Edition: March 2008



The Faces Of The Modern Navy
Are Young, Bright And Ambitious








CPO Tiffany Lewis


On the flight deck of the USS Midway Museum for a photo shoot, Navy Lt. Commander Lt. Cmdr. Stephen Polk and Chief Petty Officer Tiffany Lewis appropriately complement the 63-year-old decommissioned carrier. While the Midway served its nation proudly during its day, it is the young, talented and superbly trained sailors like these two who represent the face, and future, of the modern Navy.

“I enjoy working with the officers and sailors — the camaraderie — and the sense of pride in serving my country,” says Polk, who will celebrate his 38th birthday on March 28.

“I enjoy the diversity,” says Lewis, 33. “We are blessed (her husband, Robert Lewis, a Navy information technician, is also based in San Diego). It’s a blessing to serve with people of different backgrounds.”

In San Diego, home to nearly 90,000 Navy personnel, Polk and Lewis are leaders in their respective commands. Polk, a native of Topeka, Kan., serves on the Chief of Naval Air Forces staff at Naval Air Station North Island. Lewis, a product of New Orleans, is administrative chief at the Naval Operational Support Command, also at North Island.

Growing up in New Orleans, Lewis was “strongly encouraged” to seek out a military career by her grandfather, an Army veteran who served in Vietnam. He died in 1999, six years after Lewis enlisted in the Navy. This month she celebrates 15 years in service.

“They’re going to have to push us out of the Navy,” Lewis says, speaking for herself and her husband. “But realistically, I can stay up to 24 years.”

Lewis’ assignments have been many and widely scattered from the time she attended recruit training in Orlando, Fla. She graduated at the top of her class in fireman apprentice training in Florida, later served aboard the USS Puget Sound based in Norfolk, Va. and was transferred to a helicopter support squadron in Guam. In 1999, Lewis was assigned to Naval Air Station Atlanta, where she worked two years as the public affairs officer. She came to San Diego in 2001, assigned first to Afloat Training Group Pacific, then to Naval Air Reserve San Diego and transferred to the Helicopter Sea Combat Squadron Three as the administrative leading chief petty officer. She took her present assignment last month.

When not serving the Navy or their two children, Victoria, 13, and Matthew, 11, the Lewises are building a 3,000-square-foot house “from the ground up,” in Dehesa. “We’ll be finished by March 15,” she says optimistically.
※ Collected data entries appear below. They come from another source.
Lemma displace_ok o e a m rl dl id :
  acc_ok o (e.1 - (weights_of m id).1, e.2 - (weights_of m id).2) a m rl dl →
  ∃ a', (if contains id a then teardown_inner id Explicit false a else Some a) = Some a' ∧
    acc_ok o e a' (delete id m) (filter (.≠ id) rl) (filter (.≠ id) dl) ∧
    effects a a' (replaced m id).
Proof.
  intros Ha. pose proof (a_holds _ _ _ _ _ _ Ha) as Hs. unfold contains, replaced, weights_of in *.
  destruct (m !! id) as [n|] eqn:Hid; cbn in *.
  - destruct (holds_lookup _ _ _ _ _ _ Hs Hid) as (n' & Hn' & _).
    rewrite bool_decide_true by (by rewrite Hn').
    destruct (teardown_inner_ok _ _ _ _ _ _ _ _ Explicit false Ha Hid)
      as (a' & -> & Ha' & Hh & He & Hc & Hp); [done|].
    exists a'. split; [done|]. cbn in Ha'. rewrite !Z.sub_add, <-surjective_pairing in Ha'.
    split; [done|]. eapply effects_cons; [done..|]. apply effects_nil.
  - rewrite bool_decide_false by (rewrite (proj2 (holds_absent _ _ _ _ _ Hs) Hid); by intros []).
    exists a. split; [done|]. rewrite !Z.sub_0_r, <-surjective_pairing in Ha.
    rewrite delete_id, !filter_ne_id; [split; [done|apply effects_nil]| | |done].
    + rewrite (h_dl _ _ _ _ Hs), Hid. by intros (? & ? & ?).
    + rewrite (h_rl _ _ _ _ Hs), Hid. by intros [].
Qed.

Definition due_entry id (deadline : option Z) (g : Z) : list (DeadlineEntry K) :=
  from_option (fun d => [{| e_deadline := d; e_generation := g; e_key := id |}]) [] deadline.

(** The part of [insert_replacing] after the displaced node is gone. *)
Lemma admit_ok o a m rl dl id v :
  acc_ok o (v_ram_weight v, v_disk_weight v) a m rl dl → m !! id = None → id ≠ nil_key →
  weights_ok v →
  ∃ s1 s2 n,
    let g := u32 (next_gen (shard a) + 1) in
    ram_push_front id ((shard a) <| next_gen := g |> <| map := <[id := entry v g]> (map (shard a)) |>)
      = Some s1 ∧
    (if 0 <? v_disk_weight v then disk_push_front id s1 else Some s1) = Some s2 ∧
    map s2 !! id = Some n ∧ value n = v ∧ clock s2 = (expiry (shard a), g) ∧
    (∀ a', shard a' = push_deadline id (v_deadline v) g
             (s2 <| ram_used := u64 (ram_used s2 + v_ram_weight v) |>
                 <| disk_used := u64 (disk_used s2 + v_disk_weight v) |>) →
       global a' = global a →
       acc_ok o (0, 0) a' (<[id := entry v g]> m) (id :: rl) (front (0 <? v_disk_weight v) id dl)).
Proof.
  intros [Hs Hb] Hid Hnil [Hwr Hwd]. set (g := u32 _). cbn zeta.
  set (s0 := _ <| map := _ |>).
  assert (Hrl : id ∉ rl) by (rewrite (h_rl _ _ _ _ Hs), Hid; by intros []).
  assert (Hdl : id ∉ dl) by (rewrite (h_dl _ _ _ _ Hs), Hid; by intros (? & ? & ?)).
  assert (Hm0 : bare <$> map s0 = <[id := entry v g]> m).
  { unfold s0. cbn [map set set_map]. by rewrite fmap_insert, (h_map _ _ _ _ Hs). }
  destruct (attach_ok s0 rl dl id (0 <? v_disk_weight v))
    as (s1 & s2 & E1 & E2 & M2 & R2 & U2 & C2 & L2 & D2); [..|done| |].
  { by eapply (linked_insert Ram (shard a)); [..|apply Hs]. }
  { by eapply (linked_insert Disk (shard a)); [..|apply Hs]. }
  { done. } { done. } { unfold s0. cbn [map set set_map]. rewrite lookup_insert_eq. by eexists. }
  rewrite Hm0 in M2. pose proof M2 as Hn. apply (f_equal (.!! id)) in Hn.
  rewrite lookup_fmap, lookup_insert_eq in Hn. apply fmap_Some_1 in Hn as (n & Hn & Hv).
  exists s1, s2, n. do 3 (split; [done|]). split; [by apply (f_equal value) in Hv|].
  split; [by rewrite C2|]. intros a' Hsh Hgl.
  pose proof (sum_ram_nonneg _ _ _ _ Hs). destruct Hb as [[? ?] Hbr Hbd Hbc Hbe]. cbn in *.
  assert (Hr : ram_used (shard a') = ram_used (shard a) + v_ram_weight v).
  { rewrite Hsh. unfold push_deadline. transitivity (u64 (ram_used s2 + v_ram_weight v)).
    - by destruct (v_deadline v).
    - rewrite R2. apply wrap_id. unfold U64_MAX, s0 in *. cbn. lia. }
  assert (Hd : disk_used (shard a') = disk_used (shard a) + v_disk_weight v).
  { rewrite Hsh. unfold push_deadline. transitivity (u64 (disk_used s2 + v_disk_weight v)).
    - by destruct (v_deadline v).
    - rewrite U2. apply wrap_id. unfold U64_MAX, s0 in *. cbn. lia. }
  assert (Hf : ∀ w l, linked w s2 l → linked w (shard a') l).
  { intros w l. rewrite Hsh. unfold push_deadline.
    apply linked_fields; by destruct w, (v_deadline v). }
  split.
  - apply (holds_insert (shard a') (shard a) m rl dl id (entry v g)); try done; [by apply Hf..|].
    rewrite Hsh. unfold push_deadline. by destruct (v_deadline v).
  - split; rewrite ?Hgl; cbn; lia.
Qed.

Definition weights v : Z * Z := (v_ram_weight v, v_disk_weight v).

(** The outcome of inserting [v] under [id]: [vs] made room, [ws] are all that went. *)
Record inserted o id v (a : Access) m rl dl (b : bool) (a' : Access) (vs ws : list victim)
    m1 rl1 dl1 : Prop := {
  is_evictions : evictions (pressure a o (weights_of m id) (weights v)) id m rl dl vs m1 rl1 dl1;
  is_gone : ws = (if b then vs ++ replaced m id else vs);
  is_hooks : hooks a' = hooks a ++ (hook_of <$> ws);
  is_evicted : evicted a' = evicted a || negb (bool_decide (ws = []));
  is_caps : caps a' = caps a;
  is_ok :
    let g := u32 (next_gen (shard a) + 1) in
    if b then
      acc_ok o (0, 0) a' (<[id := entry v g]> m1) (id :: filter (.≠ id) rl1)
        (front (0 <? v_disk_weight v) id (filter (.≠ id) dl1)) ∧
      clock (shard a') = (due_entry id (v_deadline v) g ++ expiry (shard a), g)
    else acc_ok o (0, 0) a' m1 rl1 dl1 ∧ clock (shard a') = clock (shard a);
  is_full : b = false →
    ram_max (global a) < v_ram_weight v ∨ disk_max (global a) < v_disk_weight v ∨
    ∃ w, pressure a o (weights_of m id) (weights v) w m1 ∧ filter (.≠ id) (lst w rl1 dl1) = [];
}.

Lemma weights_of_map (s : Shard) m rl dl id :
  holds s m rl dl →
  from_option (fun n => (ram_weight n, disk_weight n)) (0, 0) (map s !! id) = weights_of m id.
Proof.
  intros Hs. unfold weights_of. rewrite <-(h_map _ _ _ _ Hs), lookup_fmap.
  by destruct (map s !! id).
Qed.

Lemma insert_replacing_ok o id v a m rl dl :
  acc_ok o (0, 0) a m rl dl → id ≠ nil_key → weights_ok v →
  ∃ b a' vs ws m1 rl1 dl1, insert_replacing id v a = Some (b, a') ∧
    inserted o id v a m rl dl b a' vs ws m1 rl1 dl1.
Proof.
  intros Ha Hid [Hwr Hwd]. unfold insert_replacing.
  rewrite (weights_of_map _ _ _ _ id (a_holds _ _ _ _ _ _ Ha)).
  destruct (reserve_replacing_ok o (weights v) id a m rl dl)
    as (b & a1 & vs & m1 & rl1 & dl1 & E & [Hev Hef Hok Hfull]); [done..|].
  rewrite (surjective_pairing (weights_of m id)). cbn [weights fst snd] in E. rewrite E.
  cbn [mbind option_bind]. destruct b; cbn [negb]; cycle 1.
  { destruct Hef. exists false, a1, vs, vs, m1, rl1, dl1. split; [done|]. by split. }
  pose proof (evictions_spared _ _ _ _ _ _ _ _ _ Hev) as Hsp.
  assert (Hw : weights_of m1 id = weights_of m id) by (unfold weights_of; by rewrite Hsp).
  rewrite <-Hw in Hok. destruct (displace_ok o (weights v) a1 m1 rl1 dl1 id Hok)
    as (a2 & -> & Ha2 & Hef2). cbn [mbind option_bind bump_gen].
  pose proof (effects_app _ _ _ _ _ Hef Hef2) as [Hh He Hc Hp].
  destruct (admit_ok o a2 (delete id m1) _ _ id v Ha2)
    as (s1 & s2 & n & E1 & E2 & Hn & Hv & Hcl & Hfin); [apply lookup_delete_eq|done|by split|].
  assert (Hg : next_gen (shard a2) = next_gen (shard a)) by (unfold clock in Hc; congruence).
  assert (Hx : expiry (shard a2) = expiry (shard a)) by (unfold clock in Hc; congruence).
  cbn [set set_next_gen map] in *. rewrite Hg in *. fold (entry v (u32 (next_gen (shard a) + 1))).
  rewrite E1. cbn [mbind option_bind]. rewrite E2. cbn [mbind option_bind set set_ram_used set_disk_used map].
  rewrite Hn. cbn [mbind option_bind]. rewrite Hv. eexists true, _, vs, _, m1, rl1, dl1.
  split; [done|]. unfold replaced in *. rewrite Hsp in *. split; [done|done|exact Hh|exact He|exact Hp| |done].
  cbn zeta. split.
  - rewrite <-insert_delete_eq. apply Hfin; done.
  - unfold clock, push_deadline in *. injection Hcl as Hx' Hg'. rewrite <-Hx, <-Hx'.
    by destruct (v_deadline v); cbn; rewrite Hg'.
Qed.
The couple met in the Navy and were married in 2000. Lewis says they’ve had no trouble getting the same geographical assignments, but realize the Navy’s needs are paramount. “The Navy is good at keeping families together, especially when you have children,” Lewis says.
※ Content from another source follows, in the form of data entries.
(** One section in which the closure keeps its entries. *)
Lemma with_shard_plain {R} D c k (f : Access → option (R * Access)) :
  cache_ok c →
  (∀ o a m rl dl, acc_ok o (0, 0) a m rl dl →
     ∃ r a' m' rl' dl' ws, f a = Some (r, a') ∧ post o a a' (stored m) m' rl' dl' ws ∧
       (D → covered (shard a) m → covered (shard a') m')) →
  ∃ c' wss, snd <$> with_shard k f c = Some c' ∧ section_ok D c c' [] [] wss.
Proof.
  intros Hc Hf. destruct (shard_for_some c k Hc) as [s Hs].
  destruct (enter_ok c _ s Hc Hs) as (rl & dl & Ha).
  destruct (Hf _ _ _ _ _ Ha) as (r & a' & m' & rl' & dl' & ws & Ef & Hp & Hcov).
  destruct (plain_section D c _ s f _ _ _ _ _ _ Hc Hs Ef Hp Hcov) as (El & Hsec & _).
  unfold with_shard. rewrite El. eauto.
Qed.

Lemma for_each_elem c i s k n :
  shards c !! i = Some s → contents s !! k = Some n → (k, value n) ∈ for_each c.
Proof.
  intros Hi Hn. unfold for_each. apply list_elem_of_bind. exists s.
  split; [|by eapply list_elem_of_lookup_2].
  change (_ <$> _) with (stored (map s)). rewrite <-stored_contents. apply stored_key. eauto.
Qed.

Lemma stored_mutated m f id n :
  m !! id = Some n →
  stored m ++ [(id, (f (value n)).1)] ≡ₚ [(id, value n)] ++ stored (mutated f id m).
Proof.
  intros Hn. unfold mutated. rewrite (alter_alt_Some _ m id n Hn), stored_insert.
  rewrite (stored_delete m id n Hn). cbn. by rewrite <-Permutation_cons_append.
Qed.

Lemma exec_mutate c k f : cache_ok c → k ≠ nil_key → exec_ok (Mutate k f) c.
Proof.
  intros Hc Hk. unfold exec_ok. cbn [exec exchange]. destruct (shard_for_some c k Hc) as [s Hs].
  destruct (enter_ok c _ s Hc Hs) as (rl & dl & Ha).
  destruct (mutate_ok values_ok _ k f _ _ _ _ Ha Hk)
    as (b & a' & m' & rl' & dl' & ws & Ef & Hp & Hcov & _).
  assert (Hcov' : op_deadlines (Mutate k f) → covered s (contents s) → covered (shard a') m')
    by (intros [_ Hk']; by apply Hcov).
  unfold with_shard, locked. rewrite Hs. cbn [mbind option_bind]. rewrite Ef. cbn.
  destruct (contents s !! k) as [n|] eqn:Hn.
  - eexists _, _, _, [ws]. split; [done|]. split; [right|].
    + exists (value n). split; [by eapply for_each_elem|]. done.
    + eapply leave_ok; [done..| |by apply stored_mutated|done].
      intros k' v' (n' & Hn' & _)%stored_key. unfold mutated in Hn'.
      destruct (decide (k' = k)) as [->|]; [done|]. rewrite lookup_alter_ne in Hn' by done.
      eapply (contents_home c); [done..|]. apply stored_key. eauto.
  - eexists _, _, _, [ws]. split; [done|]. split; [by left|].
    unfold mutated in Hp. rewrite alter_id in Hp by (by rewrite Hn).
    eapply leave_ok; [done..|by intros ? ?; apply (contents_home c)|by rewrite app_nil_r|done].
Qed.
Lewis and her husband will retire from the Navy at the same time. “I’m preparing to work afterwards,” she says. “I can’t see myself being a home person.”





Lt. Com. Stephen Polk

The son of a career Air Force tech sergeant, Polk knew early in life what he wanted to do. “It has always been a lifetime dream to fly in the military,” he says, working up to it by joining the Civil Air Patrol at age 13 and getting a private pilot’s license before even a driver’s license.
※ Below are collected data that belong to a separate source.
(* ===== verification/FastCgiPool.v ===== *)
(** * The connection pool: [crates/hj-fastcgi/src/pool.rs]

    The state behind the lock, and what the tasks outside it hold: slots reserved for a dial
    under way ([SlotGuard]) and connections handed out ([PooledConnection]). A step is one
    critical section of one task, so any interleaving of tasks is a sequence of steps. A
    stream is a number; whether it answers its probe is what [is_healthy] says. *)

From stdpp Require Import base list relations.
From Stdlib Require Import ZArith Lia.
From S2P Require Import Prelude.

Module pool.

Record Idle : Type := { stream : nat; since : Z }.

Record State : Type := { open : Z; idle : list Idle }.

Record PooledConnection : Type := { conn_stream : nat; reusable : bool }.

Section pool.
Context (max_open idle_timeout : Z).

(** The first loop of [acquire_inner]: the front of the queue has been idle longest. *)
Fixpoint drop_stale (now : Z) (open : Z) (l : list Idle) : State :=
  match l with
  | i :: l' =>
      if idle_timeout <=? now - since i then drop_stale now (open - 1) l'
      else {| open := open; idle := l |}
  | [] => {| open := open; idle := [] |}
  end.

(** The second loop, on the queue from its back. *)
Fixpoint pop_healthy (is_healthy : nat → bool) (open : Z) (back : list Idle)
    : option nat * State :=
  match back with
  | i :: back =>
      if is_healthy (stream i) then (Some (stream i), {| open := open; idle := rev back |})
      else pop_healthy is_healthy (open - 1) back
  | [] => (None, {| open := open; idle := [] |})
  end.

Inductive Acquired : Type := Reused (s : nat) | Reserve | Wait.

(** The critical section of [acquire_inner]. *)
Definition acquire_locked (now : Z) (is_healthy : nat → bool) (st : State) : Acquired * State :=
  let st := drop_stale now (open st) (idle st) in
  match pop_healthy is_healthy (open st) (rev (idle st)) with
  | (Some s, st) => (Reused s, st)
  | (None, st) =>
      if open st <? max_open then (Reserve, {| open := open st + 1; idle := idle st |})
      else (Wait, st)
  end.

Definition release_open (st : State) : State := {| open := open st - 1; idle := idle st |}.

(** [mark_reusable] and [drop] of a connection. *)
Definition mark_reusable (c : PooledConnection) : PooledConnection :=
  {| conn_stream := conn_stream c; reusable := true |}.

Definition drop_conn (now : Z) (c : PooledConnection) (st : State) : State :=
  if reusable c
  then {| open := open st; idle := idle st ++ [{| stream := conn_stream c; since := now |}] |}
  else release_open st.

(** ** Tasks *)

Record World : Type := {
  state : State;
  dialing : nat;
  leased : list PooledConnection;
}.

Definition fresh_conn (s : nat) : PooledConnection := {| conn_stream := s; reusable := false |}.

Inductive step : World → World → Prop :=
  | step_reuse now is_healthy s st' w :
      acquire_locked now is_healthy (state w) = (Reused s, st') →
      step w {| state := st'; dialing := dialing w; leased := fresh_conn s :: leased w |}
  | step_reserve now is_healthy st' w :
      acquire_locked now is_healthy (state w) = (Reserve, st') →
      step w {| state := st'; dialing := S (dialing w); leased := leased w |}
  | step_wait now is_healthy st' w :
      acquire_locked now is_healthy (state w) = (Wait, st') →
      step w {| state := st'; dialing := dialing w; leased := leased w |}
  (** the dial succeeds: the guard is disarmed *)
  | step_connected s d w :
      dialing w = S d →
      step w {| state := state w; dialing := d; leased := fresh_conn s :: leased w |}
  (** it fails, times out or is cancelled: the guard is dropped *)
  | step_abandoned d w :
      dialing w = S d →
      step w {| state := release_open (state w); dialing := d; leased := leased w |}
  | step_mark l1 c l2 w :
      leased w = l1 ++ c :: l2 →
      step w {| state := state w; dialing := dialing w; leased := l1 ++ mark_reusable c :: l2 |}
  | step_drop now l1 c l2 w :
      leased w = l1 ++ c :: l2 →
      step w {| state := drop_conn now c (state w); dialing := dialing w; leased := l1 ++ l2 |}.

Definition init : World :=
  {| state := {| open := 0; idle := [] |}; dialing := 0; leased := [] |}.

(** ** The cap *)

(** [n] of the open connections are not idle. *)
Definition counted (n : Z) (st : State) : Prop := open st = zlen (idle st) + n ∧ 0 <= n.

Lemma drop_stale_counted now o l n :
  counted n {| open := o; idle := l |} →
  counted n (drop_stale now o l) ∧ open (drop_stale now o l) <= o.
Proof.
  revert o. induction l as [|i l IH]; intros o Hc; [cbn; split; [done|lia]|]. cbn [drop_stale].
  case_if; [|cbn; split; [done|lia]].
  destruct (IH (o - 1)) as [? ?]; [|split; [done|lia]].
  destruct Hc as [Hc ?]. unfold counted. cbn [open idle] in *. rewrite zlen_cons in Hc. lia.
Qed.

Lemma pop_healthy_counted h o back n r st :
  o = zlen back + n → 0 <= n → pop_healthy h o back = (r, st) →
  open st <= o ∧
  match r with
  | Some _ => counted (n + 1) st
  | None => counted n st ∧ open st = n
  end.
Proof.
  revert o. induction back as [|i back IH]; intros o Ho Hn; cbn [pop_healthy].
  { intros [= <- <-]. unfold counted, zlen in *. cbn in *. lia. }
  rewrite zlen_cons in Ho. case_if.
  - intros [= <- <-]. unfold counted, zlen in *. cbn [open idle]. rewrite length_rev. lia.
  - intros [Hle Hr]%IH; [|lia..]. split; [lia|done].
Qed.

Lemma acquire_locked_counted now h st n r st' :
  counted n st → open st <= max_open → acquire_locked now h st = (r, st') →
  open st' <= max_open ∧ counted (match r with Wait => n | _ => n + 1 end) st' ∧
  (r = Wait → max_open <= n).
Proof.
  intros Hc Hmax. unfold acquire_locked. destruct st as [o l]. cbn [open idle] in *.
  apply (drop_stale_counted now) in Hc as [Hc Hle]. destruct (drop_stale now o l) as [o1 l1].
  cbn [open idle] in *. destruct Hc as [Ho Hn]. cbn [open idle] in Ho.
  destruct (pop_healthy h o1 (rev l1)) as [[s|] st1] eqn:Ep; apply (pop_healthy_counted _ _ _ n) in Ep;
    try done; try (unfold zlen in *; rewrite length_rev; lia).
  - intros [= <- <-]. split; [lia|]. split; [tauto|done].
  - destruct Ep as (? & Hc & E0).
    destruct (Z.ltb_spec (open st1) max_open); intros [= <- <-]; [|split; [lia|]; split; [done|lia]].
    unfold counted in *. cbn [open idle]. split; [lia|]. split; [lia|done].
Qed.

Definition outside (w : World) : Z := Z.of_nat (dialing w) + zlen (leased w).

Definition world_ok (w : World) : Prop :=
  counted (outside w) (state w) ∧ open (state w) <= max_open.

Lemma step_ok w w' : world_ok w → step w w' → world_ok w'.
Proof.
  intros [Hc Hmax] Hs. destruct Hs as [now h s st' w E|now h st' w E|now h st' w E|s d w E|d w E|l1 c l2 w E|now l1 c l2 w E].
  1-3: destruct (acquire_locked_counted _ _ _ _ _ _ Hc Hmax E) as (? & Hc' & _); split; [|done];
    unfold outside in *; cbn [dialing leased state]; rewrite ?zlen_cons;
    by match goal with |- counted ?n _ => replace n with (Z.of_nat (dialing w) + zlen (leased w) + 1) by lia
       | |- _ => idtac end.
  all: unfold world_ok, outside, counted in *; cbn [dialing leased state release_open open idle] in *.
  - rewrite zlen_cons. lia.
  - pose proof (zlen_nonneg (leased w)). lia.
  - rewrite E in Hc. rewrite zlen_app, zlen_cons in *. lia.
  - rewrite E, !zlen_app, zlen_cons in Hc. pose proof (zlen_nonneg l1). pose proof (zlen_nonneg l2).
    unfold drop_conn. destruct (reusable c); cbn [open idle release_open];
      rewrite ?zlen_app; change (zlen [_]) with 1; lia.
Qed.

(** C35. However acquisitions, dials, cancelled dials and returned connections interleave,
    the open count is the idle, leased and dialing connections together and within the cap,
    and an acquisition waits only when as many as the cap are in use. *)
Theorem pool_within_cap w :
  0 < max_open → rtc step init w →
  open (state w) = zlen (idle (state w)) + zlen (leased w) + Z.of_nat (dialing w) ∧
  0 <= open (state w) <= max_open ∧
  ∀ now is_healthy st', acquire_locked now is_healthy (state w) = (Wait, st') →
    zlen (leased w) + Z.of_nat (dialing w) = max_open.
Proof.
  intros Hpos Hr. assert (Hok : world_ok w).
  { revert w Hr. apply (rtc_ind_r world_ok).
    - unfold world_ok, counted, outside, zlen. cbn. lia.
    - intros w w' _ Hs Hw. by eapply step_ok. }
  destruct Hok as [Hc Hmax]. pose proof (zlen_nonneg (idle (state w))). pose proof (zlen_nonneg (leased w)).
  assert (Hs : open (state w) = zlen (idle (state w)) + zlen (leased w) + Z.of_nat (dialing w))
    by (destruct Hc; unfold outside in *; lia).
  split; [done|]. split; [lia|]. intros now h st' E.
  destruct (acquire_locked_counted _ _ _ _ _ _ Hc Hmax E) as (_ & _ & Hw). specialize (Hw eq_refl).
  unfold outside in Hw. lia.
Qed.

End pool.

(** Dial, mark, return, and take it again. *)
Lemma pool_within_cap_witness :
  ∃ w, leased w = [fresh_conn 7] ∧ rtc (step 1 30) init w ∧ open (state w) <= 1.
Proof.
  set (w := {| state := {| open := 1; idle := [] |}; dialing := 0; leased := [fresh_conn 7] |}).
  assert (Hr : rtc (step 1 30) init w).
  { eapply rtc_l; [by eapply (step_reserve _ _ 0 (fun _ => true))|].
    eapply rtc_l; [by eapply (step_connected _ _ 7 0)|].
    eapply rtc_l; [by eapply (step_mark _ _ [] (fresh_conn 7) [])|].
    eapply rtc_l; [by eapply (step_drop _ _ 5 [] (mark_reusable (fresh_conn 7)) [])|].
    apply rtc_once. by apply (step_reuse _ _ 6 (fun _ => true) 7 {| open := 1; idle := [] |}
      {| state := {| open := 1; idle := [{| stream := 7; since := 5 |}] |}; dialing := 0; leased := [] |}). }
  exists w. split; [done|]. split; [done|].
  destruct (pool_within_cap 1 30 w ltac:(lia) Hr) as (_ & [_ Hle] & _). exact Hle.
Defined.

End pool.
After completing aviation officer candidate school, Polk was commissioned an ensign in 1993 and designated a naval flight officer the next year following training in Pensacola and San Antonio. His first tour of duty was with the Shadows of Fleet Air Reconaissance Squadron Four. He was a navigator on the E-6A, an aircraft based on the Boeing 707. Besides flying, he worked in operations and maintenance.

The next assignment came in 1998 with the Bureau of Naval Personnel as an aviation detailer. He re-established the bureau at its then new home in Tennessee.

In 2000, Polk reported to the nuclear carrier USS Carl Vinson as assistant strike operations officer. In the month following the terrorist strike of 9/11, the Carl Vinson led a battle group to the North Arabian Sea for what later became Operation Enduring Freedom — the war in Afghanistan. Polk took part in the planning and execution of more than 4,200 combat sorties while the battle group was engaged in 72 days of continuous combat operations.

Polk earned a master’s degree in national security and strategic studies at The Naval War College following his carrier duty and later served in the U.S. Pacific Command Staff in Pearl Harbor, responsible for intelligence “products” in the Pacific theater.

Polk, who accumulated more than 2,400 flight hours in the E-6A and B, joined his present command in December. He says his dreams now are to obtain a command and to fly the FA-18 Hornet. He’s already flown eight different Navy aircraft, including the F-14 off a carrier.

Polk has been living in bachelor’s quarters, awaiting the arrival in May of his wife, Konnie, and children Sarah, 17, Aaron, 12, and Chase, 8, who are in Oklahoma awaiting Sarah’s high school graduation.

The naval officer will have given the Navy 15 years in June. “I’ve not chosen a retirement date,” he says. “I’m still having fun. As long as they want me, I will stay.”